__Exercise__
Word for word, transcribe the data below from the line with "intros Hfit Hy" to the line with "a well-formed heap;", keeping both of those lines.

__Information supplied__
(* ===== verification/Level.v ===== *)
(** * Level: the grid and the screen together

    From a level file to the squares on the screen: [grid_init], [screen_init],
    [screen_update] and [grid_cleanup] one after the other, on one heap.  The
    grid and the screen keep separate tables, so that the screen still shows
    the level after the grid was freed. *)

From S2P Require Import Prelude Machine Format Demo Heap Rows Grid Screen.
From Stdlib Require Import Floats.SpecFloat.

(** The square of a level file in row [y] and column [x]: the newline [fgets]
    leaves in its line comes along, and there are blanks after it. *)
Definition square (grid : list text) (y x : Z) : Z :=
  match grid !! Z.to_nat y with
  | Some row => default (if x =? Z.of_nat (length row) then 10 else 32) (row !! Z.to_nat x)
  | None => 32
  end.

Lemma padded_lookup w row (i : nat) :
  (length row < Z.to_nat w)%nat -> (i < Z.to_nat w)%nat ->
  padded w row !! i = Some (default (if Z.of_nat i =? Z.of_nat (length row) then 10 else 32) (row !! i)).
Proof.
  intros Hw Hi. unfold padded. destruct (Nat.lt_trichotomy i (length row)) as [Hlt|[->|Hgt]].
  - rewrite lookup_app_l by done. by destruct (lookup_lt_is_Some_2 row i Hlt) as [c ->].
  - rewrite lookup_app_r, Nat.sub_diag, Z.eqb_refl, (lookup_ge_None_2 row) by lia. done.
  - rewrite lookup_app_r, (lookup_ge_None_2 row i) by lia. destruct (Z.eqb_spec (Z.of_nat i) (Z.of_nat (length row))); [lia|].
    rewrite lookup_cons_ne_0 by lia. rewrite lookup_replicate_2 by lia. done.
Qed.

Lemma grid_of_rect w h grid :
  0 <= w -> 0 <= h -> all_fit w (take (Z.to_nat h) grid) -> rect w h (grid_of w (Z.to_nat h) grid).
Proof.
  intros Hw Hh Hfit. unfold grid_of. split.
  { rewrite length_app, length_fmap, length_take, length_replicate. lia. }
  apply Forall_app. split; [|apply Forall_replicate; unfold blank; rewrite length_replicate; lia].
  apply Forall_fmap. eapply Forall_impl; [exact Hfit|]. intros row Hr. cbn beta in *. cbn.
  unfold padded. rewrite length_app. cbn [length]. rewrite length_replicate. lia.
Qed.

Lemma grid_of_square w h grid y x :
  all_fit w (take (Z.to_nat h) grid) -> 0 <= y < h -> 0 <= x < w ->
  cell (grid_of w (Z.to_nat h) grid) y x = Some (square grid y x).
Proof.
  intros Hfit Hy Hx. unfold cell, square, grid_of. rewrite decide_True by lia.
  destruct (grid !! Z.to_nat y) as [row|] eqn:E.
  - rewrite lookup_app_l by (apply lookup_lt_Some in E; rewrite length_fmap, length_take; lia).
    rewrite list_lookup_fmap, lookup_take_lt, E by lia. cbn.
    assert (Z.of_nat (length row) < w) as Hl.
    { unfold all_fit in Hfit. rewrite Forall_forall in Hfit. apply Hfit.
      apply (list_elem_of_lookup_2 _ (Z.to_nat y)). by rewrite lookup_take_lt by lia. }
    rewrite padded_lookup by lia. by rewrite Z2Nat.id by lia.
  - apply lookup_ge_None in E.
    rewrite lookup_app_r by (rewrite length_fmap, length_take; lia).
    rewrite length_fmap, length_take, lookup_replicate_2 by lia. cbn. unfold blank.
    by rewrite lookup_replicate_2 by lia.
Qed.

(** A table survives the freeing of another one. *)
Lemma rows_at_freed r r1 p (qs : list Z) ps t gs :
  rows_at r t ps gs -> p <> t -> (forall q, q ∈ qs -> q ∉ ps) ->
  cells (tables r1) = delete p (cells (tables r)) ->
  (forall q, cells (chars r1) !! q = if decide (q ∈ qs) then None else cells (chars r) !! q) ->
  rows_at r1 t ps gs.
Proof.
  intros (H0 & Ht & Hnd & HF) Hne Hd Et Ec. split; [done|]. split; [by rewrite Et, lookup_delete_ne|].
  split; [done|]. apply Forall2_same_length_lookup in HF as [Hlen HF].
  apply Forall2_same_length_lookup. split; [done|]. intros i q row Hq Hrow.
  destruct (HF i q row Hq Hrow) as [Hq0 Hc]. split; [done|]. rewrite Ec, decide_False; [done|].
  intros Hin. apply (Hd q Hin). by eapply list_elem_of_lookup_2.
Qed.

Section Together.
Context {W : Type} `{Machine W, LevelFiles W, !MallocOk W}.

(** C23: a level from its file to the screen.  For a file with the sizes [w] and
    [h], a byte each, whose path fits its buffer and whose rows are of fewer than
    99 characters, none a newline or 0, and (the first [h] of them) shorter than
    [w]; a card with odd numbers of squares each way (an even number overflows
    the screen); a position whose numbers are [int]s with room for the window;
    a well-formed heap; and when allocation succeeds: [grid_init], [screen_init]
    and [screen_update] succeed and the screen shows
    in row [a] and column [b] the character of the file at the corner of the
    window plus [(a, b)], a newline after a row, and blanks elsewhere.  The grid
    may then be freed: [grid_cleanup] succeeds and leaves the screen as it is. *)
Theorem level_on_screen name w h grid
  `{!HoldsLevel (LEVELS ++ name) (Some (level_text w h grid))} res x y px py (g : game) (io : iost W) :
  int_of_double x = Ok px -> int_of_double y = Ok py ->
  INT_MIN + 128 <= px <= INT_MAX - 128 -> INT_MIN + 128 <= py <= INT_MAX - 128 ->
  rows_ok (level_rows (lvl g)) -> path_fits name -> Forall row_ok grid ->
  0 <= w < 256 -> 0 <= h < 256 -> all_fit w (take (Z.to_nat h) grid) ->
  let sx := (res.1 / 64 + 1) mod 256 in
  let sy := (res.2 / 64 + 1) mod 256 in
  Z.odd sx = true -> Z.odd sy = true ->
  let '((x0, y0), (x1, y1)) := window sx sy px py w h in
  exists lv1 io1 g1 io2 g2 lv3 p ps gs,
    grid_init name (lvl g, io) = Ok (0, (lv1, io1)) /\
    screen_init res x y (mkGame (scr g) lv1, io1) = Ok (0, (g1, io2)) /\
    screen_update g1 = Ok (tt, g2) /\
    grid_cleanup (lvl g2, io2) = Ok (tt, (lv3, io2)) /\
    screen_info (scr g2) = mkScreenInfo sx sy p /\ rows_at (level_rows lv3) p ps gs /\
    forall a b, 0 <= a < sy -> 0 <= b < sx ->
      cell gs a b = Some (if decide (y0 + a <= y1 /\ x0 + b <= x1)
                          then square grid (y0 + a) (x0 + b) else 32).
Proof.
  intros Ex Ey Hpx Hpy Hr [Hn Hl] HF Hw Hh Hfit sx sy Hsx Hsy.
  pose proof (wpe_grid_init name w h grid (lvl g) io Hn Hr HF Hw Hh) as Hgrid. unfold wpe in Hgrid.
  destruct (grid_init name (lvl g, io)) as [[r0 [lv1 io1]]|f] eqn:E0.
  2:{ exfalso. destruct Hgrid as [_ [Hlen|Hlong]]; [lia|]. unfold too_long in Hlong.
      apply Exists_exists in Hlong as (row & Hin & Hrow). unfold all_fit in Hfit.
      rewrite Forall_forall in Hfit. specialize (Hfit row Hin). cbn beta in Hfit. lia. }
  destruct Hgrid as (-> & _ & _ & go & qs & Eg & Hrows & Hadd). cbn [fst] in *.
  pose proof (grid_of_rect w h grid ltac:(lia) ltac:(lia) Hfit) as Hrect.
  pose proof (screen_init_update res x y px py w h go qs _ (mkGame (scr g) lv1) io1 Ex Ey Hpx Hpy
    ltac:(apply Hadd) Eg Hrows Hrect) as Hs.
  unfold window in *. cbv beta iota zeta in Hs |- *. fold sx sy in Hs |- *.
  destruct Hs as (g1 & io2 & E1 & Hu). unfold wpe in Hu.
  assert (0 <= sx < 256) as Hsx0 by apply u8_range. assert (0 <= sy < 256) as Hsy0 by apply u8_range.
  destruct (screen_update g1) as [[[] g2]|f] eqn:E2.
  2:{ exfalso. apply Hu. intros _ _. split; (apply odd_fits; [lia|done]). }
  destruct Hu as (_ & p & ps & gs & Hinfo & Eg2 & Hps & Hqs & Hne & Hd & Hc).
  destruct (lvl g2) as [gi r2] eqn:El. cbn [grid_info level_rows] in *. subst gi.
  destruct (wp_run _ _ _ (wp_grid_cleanup w h go qs _ r2 io2 Hqs ltac:(apply Hrect)))
    as ([] & st & E3 & r3 & -> & Ht3 & Hc3).
  exists lv1, io1, g1, io2, g2, (mkLevel (mkGrid w h NULL) r3), p, ps, gs.
  do 3 (split; [done|]). split; [by rewrite El|]. split; [done|].
  split; [by eapply rows_at_freed|]. intros a b Ha Hb. rewrite Hc by done.
  rewrite (decide_ext _ (Z.max 0 (py - sy / 2) + a <= Z.min (h - 1) (py + sy / 2) /\
    Z.max 0 (px - sx / 2) + b <= Z.min (w - 1) (px + sx / 2))) by lia.
  case_decide; [|done]. apply grid_of_square; [done|lia|lia].
Qed.
End Together.

(** A card of mode 105h, the level of Grid.v, at (1.5, 0.5). *)
Lemma level_on_screen_witness :
  exists lv1 io1 g1 io2 g2 lv3 p ps gs,
    grid_init (txt "1.txt") (level_zero, demo_start) = Ok (0, (lv1, io1)) /\
    screen_init (1024, 768) double_1_5 double_0_5 (mkGame screen_zero lv1, io1) = Ok (0, (g1, io2)) /\
    screen_update g1 = Ok (tt, g2) /\ grid_cleanup (lvl g2, io2) = Ok (tt, (lv3, io2)) /\
    rows_at (level_rows lv3) p ps gs /\
    cell gs 0 2 = Some 35 /\ cell gs 1 1 = Some 112 /\ cell gs 1 2 = Some 10 /\
    cell gs 12 16 = Some 32.
Proof.
  destruct (level_on_screen (txt "1.txt") 4 3 demo_rows (1024, 768) double_1_5 double_0_5 1 0
    (mkGame screen_zero level_zero) demo_start)
    as (lv1 & io1 & g1 & io2 & g2 & lv3 & p & ps & gs & E1 & E2 & E3 & E4 & _ & Hr & Hc);
    [done|done|unfold INT_MIN, INT_MAX; lia|unfold INT_MIN, INT_MAX; lia|apply rows_ok_empty
    |split; [by repeat constructor|apply Nat.ltb_lt; by vm_compute]|apply demo_rows_ok|lia|lia
    |by repeat constructor|done|done|].
  exists lv1, io1, g1, io2, g2, lv3, p, ps, gs. do 4 (split; [done|]). split; [exact Hr|].
  clear - Hc. do 3 (split; [by rewrite Hc|]). by rewrite Hc.
Defined.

__Task solution__
  intros Hfit Hy Hx. unfold cell, square, grid_of. rewrite decide_True by lia.
  destruct (grid !! Z.to_nat y) as [row|] eqn:E.
  - rewrite lookup_app_l by (apply lookup_lt_Some in E; rewrite length_fmap, length_take; lia).
    rewrite list_lookup_fmap, lookup_take_lt, E by lia. cbn.
    assert (Z.of_nat (length row) < w) as Hl.
    { unfold all_fit in Hfit. rewrite Forall_forall in Hfit. apply Hfit.
      apply (list_elem_of_lookup_2 _ (Z.to_nat y)). by rewrite lookup_take_lt by lia. }
    rewrite padded_lookup by lia. by rewrite Z2Nat.id by lia.
  - apply lookup_ge_None in E.
    rewrite lookup_app_r by (rewrite length_fmap, length_take; lia).
    rewrite length_fmap, length_take, lookup_replicate_2 by lia. cbn. unfold blank.
    by rewrite lookup_replicate_2 by lia.
Qed.

(** A table survives the freeing of another one. *)
Lemma rows_at_freed r r1 p (qs : list Z) ps t gs :
  rows_at r t ps gs -> p <> t -> (forall q, q ∈ qs -> q ∉ ps) ->
  cells (tables r1) = delete p (cells (tables r)) ->
  (forall q, cells (chars r1) !! q = if decide (q ∈ qs) then None else cells (chars r) !! q) ->
  rows_at r1 t ps gs.
Proof.
  intros (H0 & Ht & Hnd & HF) Hne Hd Et Ec. split; [done|]. split; [by rewrite Et, lookup_delete_ne|].
  split; [done|]. apply Forall2_same_length_lookup in HF as [Hlen HF].
  apply Forall2_same_length_lookup. split; [done|]. intros i q row Hq Hrow.
  destruct (HF i q row Hq Hrow) as [Hq0 Hc]. split; [done|]. rewrite Ec, decide_False; [done|].
  intros Hin. apply (Hd q Hin). by eapply list_elem_of_lookup_2.
Qed.

Section Together.
Context {W : Type} `{Machine W, LevelFiles W, !MallocOk W}.

(** C23: a level from its file to the screen.  For a file with the sizes [w] and
    [h], a byte each, whose path fits its buffer and whose rows are of fewer than
    99 characters, none a newline or 0, and (the first [h] of them) shorter than
    [w]; a card with odd numbers of squares each way (an even number overflows
    the screen); a position whose numbers are [int]s with room for the window;
    a well-formed heap; and when allocation succeeds: [grid_init], [screen_init]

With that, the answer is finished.